In der Renaissance vertreten sie ihren Stand. Kinder als Individuen kennt die bildende Kunst Jahrhunderte hindurch nicht. Erst die Niederländer entdecken das Kind als solches, zeigen ese auch beim Spielen, doch meist in der Gruppe, als Einzelbildnis bleibt es Rarität. Galten Kinder dem Adel als Symbol der Weiterführung des Geschlechts, so dem Bürgertum im 19. Jahrhundert als Zubehör zur Familie wie die Eltern und Großeltern. Erst das 20. Jahrhundert würdigt das Kind als eigenständiges Wesen, bis hin zur Schnappschusskultur unserer Tage, wie eine Ausstellung im Museum Biberach zeigt.
Johann Friedrich Dieterich, Baroness Marie von Maucler und Baron Emile von Maucler
Fotos von Kindern beim Baden, beim Sprung ins kühle Nass oder auch beim Ballettunterricht bilden das Entree zur Ausstellung. Das ist unsere Sicht auf die Kinder, eine ziemlich neue Sicht. Wie man Kinder vor zweihundert Jahren sah, zeigen zwei Porträts, die der Freiherr von Maucler von zwei seiner Sprösslingen zu Beginn des 19. Jahrhunderts anfertigen ließ. Das Mädchen in weißem Kleid mit Ausschnitt, als ginge es gerade zum Ball, mit einem Blumenkorb, also etwas Ästhetischem, der Junge mit einem kleinen Fernrohr in der Hand, also etwas technisch Praktischem, und die Titel der Bildnisse geben nicht einfach die Namen der beiden Kinder an, Emile und Marie, sondern den sozialen Status: „Baroness Marie von Maucler“ und „Baron Emile von Maucler“. Zugleich sind die gesellschaftlichen Rollenbilder dargestellt. Die Sphäre des Mädchens ist das Interieur, die des Jungen der Außenraum. Das Mädchen ist vor einem rosafarbenem Hintergrund porträtiert, der Jung vor einem blauen. Das sind Vertreter eines Standes, keine Individuen.
Ganz anders die Kinder auf Gemälden, die das Bürgertum wenige Jahre danach in Auftrag gab: Keine Einzelbildnisse, die Kinder sind im Verein der ganzen Familie zu sehen, und dazu gehören auch die Großeltern, und wenn sie nur als Porträtgemälde an der Wand vertreten sind. Auch diese Bilder zeigen Gesellschaftsverhältnisse, nicht lebendige Menschen.

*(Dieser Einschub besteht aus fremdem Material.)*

Lemma prepared_auth_Ok fresh details u p :
  u <> EmptyString -> p <> EmptyString ->
  contains colon u = false -> contains colon p = false ->
  hash_token256 p <> EmptyString ->
  details !! "token" = Some (VStr (u +:+ ":" +:+ p)) ->
  _get_auth fresh (_prep_token (dict_get details "token"))
  = Ok (mkAuth u (hash_token256 p)).
Proof.
  intros Hu Hp Cu Cp Hh Htoken. unfold dict_get. rewrite Htoken.
  rewrite (prep_token_colon_free u p Hu Hp Cu Cp).
  by apply get_auth_two_parts.
Qed.

(** After the record of [user] was written with [auth], whose username no
    other user holds, the username matches exactly the passwords whose hash
    is the stored one. *)
Lemma match_after_insert items user details auth q :
  well_formed items -> auth_ok auth ->
  (forall other held, record_auth items other held ->
     username held = username auth -> other = user) ->
  credentials_match (username auth) q
    (<[user := <["token" := VStr (auth_str auth)]> details]> items)
  = (Ok (bool_decide (hash_token256 q = password auth)),
     <[user := <["token" := VStr (auth_str auth)]> details]> items).
Proof.
  intros Hwf Hok Hfree.
  pose proof (stored_auth_token details auth Hok) as Hstored.
  apply match_decided.
  - by eapply insert_well_formed.
  - by destruct Hok as (_ & _ & ?).
  - split.
    + intros (k & [[_ E]|[Hne Hk]]%(record_auth_insert _ _ _ _ _ _ Hstored)).
      * by rewrite <- E.
      * by destruct Hne; apply (Hfree k _ Hk).
    + intros E. exists user. apply (record_auth_insert _ _ _ _ _ _ Hstored).
      left. split; [done|]. destruct auth; simpl in *; congruence.
Qed.

End Facts.
End MemoryWrites.

Section MemoryComposition.
Context {hash : HashFunction}.
Import PyStr PyStrFacts MemoryCredentialsCollection MemoryState MemoryFacts MemoryWrites.

(** X8. A [create] with a token [u:p] of two non-empty parts that succeeds
    makes the username [u] match exactly the passwords that hash like [p]:
    [p] itself matches, and a password with another hash does not. *)
Theorem create_then_credentials_match fresh details items created items' u p :
  well_formed items ->
  u <> EmptyString -> p <> EmptyString ->
  contains colon u = false -> contains colon p = false ->
  details !! "token" = Some (VStr (u +:+ ":" +:+ p)) ->
  create fresh details items = (Ok created, items') ->
  forall q, credentials_match u q items'
            = (Ok (bool_decide (hash_token256 q = hash_token256 p)), items').
Proof.
  intros Hwf Hu Hp Cu Cp Htoken Hcreate q.
  destruct (create_Ok _ _ _ _ _ Hwf Hcreate)
    as (user & auth & Hauth & Huser & Habsent & Hfree & -> & ->).
  destruct (prepared_auth _ _ _ _ _ Hu Hp Cu Cp Htoken Hauth) as [-> Hok].
  by apply (match_after_insert items user details (mkAuth u (hash_token256 p)) q).
Qed.

(** X9. On a store with unique usernames, an [update] of a user with a
    record, with a token [u:p] of two non-empty parts without [:], that
    succeeds makes the username [u] match exactly the passwords that hash
    like [p],
    so a former password of the user stops matching unless it hashes like
    the new one; and when the user had another username before, that
    username matches no password any more. *)
Theorem update_then_credentials_match fresh user details items updated items' old u p :
  consistent items -> record_auth items user old ->
  u <> EmptyString -> p <> EmptyString ->
  contains colon u = false -> contains colon p = false ->
  details !! "token" = Some (VStr (u +:+ ":" +:+ p)) ->
  update fresh user details items = (Ok updated, items') ->
  (forall q, credentials_match u q items'
             = (Ok (bool_decide (hash_token256 q = hash_token256 p)), items'))
  /\ (username old <> u ->
      forall q, credentials_match (username old) q items' = (Ok false, items')).
Proof.
  intros [Hwf Huniq] Hold Hu Hp Cu Cp Htoken Hupdate.
  destruct (update_Ok _ _ _ _ _ _ Hwf Hupdate)
    as (auth & Hauth & Hpresent & Hfree & -> & ->).
  destruct (prepared_auth _ _ _ _ _ Hu Hp Cu Cp Htoken Hauth) as [-> Hok].
  split.
  - intros q. by apply (match_after_insert items user details (mkAuth u (hash_token256 p)) q).
  - intros Hne q.
    pose proof (stored_auth_token details _ Hok) as Hstored.
    rewrite (match_decided _ _ _ False).
    + reflexivity.
    + by eapply insert_well_formed.
    + by destruct (record_auth_ok _ _ _ Hold) as (_ & _ & ?).
    + split; [|done].
      intros (k & [[_ [= E _]]|[Hk Hrec]]%(record_auth_insert _ _ _ _ _ _ Hstored));
        [done|].
      destruct Hk. by apply (Huniq k user _ old Hrec Hold).
Qed.


(** X11. A [delete] of a user with a record succeeds, and from then on the
    username of that record matches no password. *)
Theorem delete_then_no_match user items old :
  consistent items -> record_auth items user old ->
  delete user items = (Ok tt, base.delete user items)
  /\ forall q, credentials_match (username old) q (base.delete user items)
               = (Ok false, base.delete user items).
Proof.
  intros Hcons Hold. pose proof Hcons as [Hwf Huniq].
  rewrite memory_delete_unfold. split.
  - by destruct Hold as (d & -> & _).
  - intros q. rewrite (match_decided _ _ _ False).
    + reflexivity.
    + by apply (delete_consistent items user).
    + by destruct (record_auth_ok _ _ _ Hold) as (_ & _ & ?).
    + split; [|done]. intros (k & d & [Hne Hk]%lookup_delete_Some & Hd).
      destruct Hne. symmetry.
      apply (Huniq k user (mkAuth (username old) (hash_token256 q)) old);
        [by exists d|done..].
Qed.

(** X12. A [delete] frees the username, on a store with unique
    usernames: while the record of [user] holds a username, a [create] for
    another user, who has no record, with a token of that username and a
    non-empty password [p] without [:] whose hash is not empty raises
    [InvalidResourceDetails]; once the record of [user] is deleted, the same
    [create] succeeds, and the record of the other user holds the username
    and the hash of [p]. *)
Theorem delete_frees_username fresh user other details items old p :
  consistent items -> record_auth items user old ->
  other <> user -> items !! other = None ->
  p <> EmptyString -> contains colon p = false ->
  hash_token256 p <> EmptyString ->
  details !! "user" = Some other ->
  details !! "token" = Some (VStr (username old +:+ ":" +:+ p)) ->
  create fresh details items = (Raise taken, items)
  /\ exists created items',
       create fresh details (delete user items).2 = (Ok created, items')
       /\ record_auth items' other (mkAuth (username old) (hash_token256 p)).
Proof.
  intros Hcons Hold Hne Habsent Hp Cp Hh Huser Htoken.
  pose proof Hcons as [Hwf Huniq].
  destruct (record_auth_ok _ _ _ Hold) as (Hu & _ & Cu).
  pose proof (prepared_auth_Ok fresh details _ p Hu Hp Cu Cp Hh Htoken) as Hauth.
  split.
  - by apply (create_taken fresh details items other
                (mkAuth (username old) (hash_token256 p)) user old).
  - rewrite memory_delete_unfold. pose proof Hold as (d0 & Hd0 & _).
    rewrite Hd0. simpl.
    pose proof (delete_consistent items user Hcons) as [Hwf' _].
    rewrite memory_create_unfold, Hauth, Huser. cbn [username].
    destruct (check_duplicated_cases (base.delete user items) other (username old) Hwf')
      as [[-> _]|[_ (k & held & (d & [Hk Hd]%lookup_delete_Some & Hheld) & Hname & _)]];
      simpl.
    + rewrite lookup_delete_ne, Habsent by done. eexists _, _. split; [done|].
      eexists. rewrite lookup_insert_eq. split; [done|].
      apply stored_auth_token. by repeat split.
    + destruct Hk. symmetry. apply (Huniq k user held old); [by exists d|done..].
Qed.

Vor allem fehlt diesen Bildnissen das, was die Schnappschüsse von heute auszeichnet: Lebendigkeit, Freude, Spaß. Kinder beim Spiel finden sich auf Bildern des 19. Jahrhunderts nicht. Selbst wenn sie mit ihrem Lieblingstier dargestellt sind, einem Hund, einem Schaf, sind diese Tiere nur Bildaccessoires. Auch die soziale Realität bleibt ausgeblendet: die frühe Kinderarbeit auf dem Feld, die Schule, schließlich gab es bereits die allgemeine Schulpflicht, auch wenn bei weitem nicht alle Kinder ihr Folge leisten konnten. Kinder auf den Bildern des 19. Jahrhunderts sind Genrewesen, wie der Hütejunge, den Anton Braith malte. Das ist kein echter Hütejunge, das ist der Hütejunge schlechthin.
Josef Braun, Vorgarten im Ebnet, Wangen, um 1942
Erst das 20. Jahrhundert entdeckt die Individualität. Jetzt blicken die Kinder den Maler an, der sie porträtiert, und nicht mehr uns steif frontal entgegen. Jetzt werden auch Befindlichkeiten dargestellt – die Langeweile, die ein Kind empfindet, wenn es nicht mit anderen spielen darf, sondern die Mutter zur Arbeit im Garten begleiten muss. Bildtraditionen wandeln sich, das zeigt diese Ausstellung, sie geraten auch in Vergessenheit. So findet sich im 20. Jahrhundert in der Malerei kaum ein totes Kind, im 19. Jahrhundert engagierte man eigens Maler, die diesen traurigen Moment festhalten sollten.
Albert Burkart, Ballspielende Kinder, 1933
Dafür aber geraten die Kinder zunehmend in Bewegung. 1933 porträtierte Albert Burkart zwei Kinder beim Ballspiel; sie scheinen die Welt um sich herum vergessen zu haben, sehen nur eines, den Ball, den sie in die Luft geworfen haben. Hier sind sie Kind, jetzt dürfen sie es sein.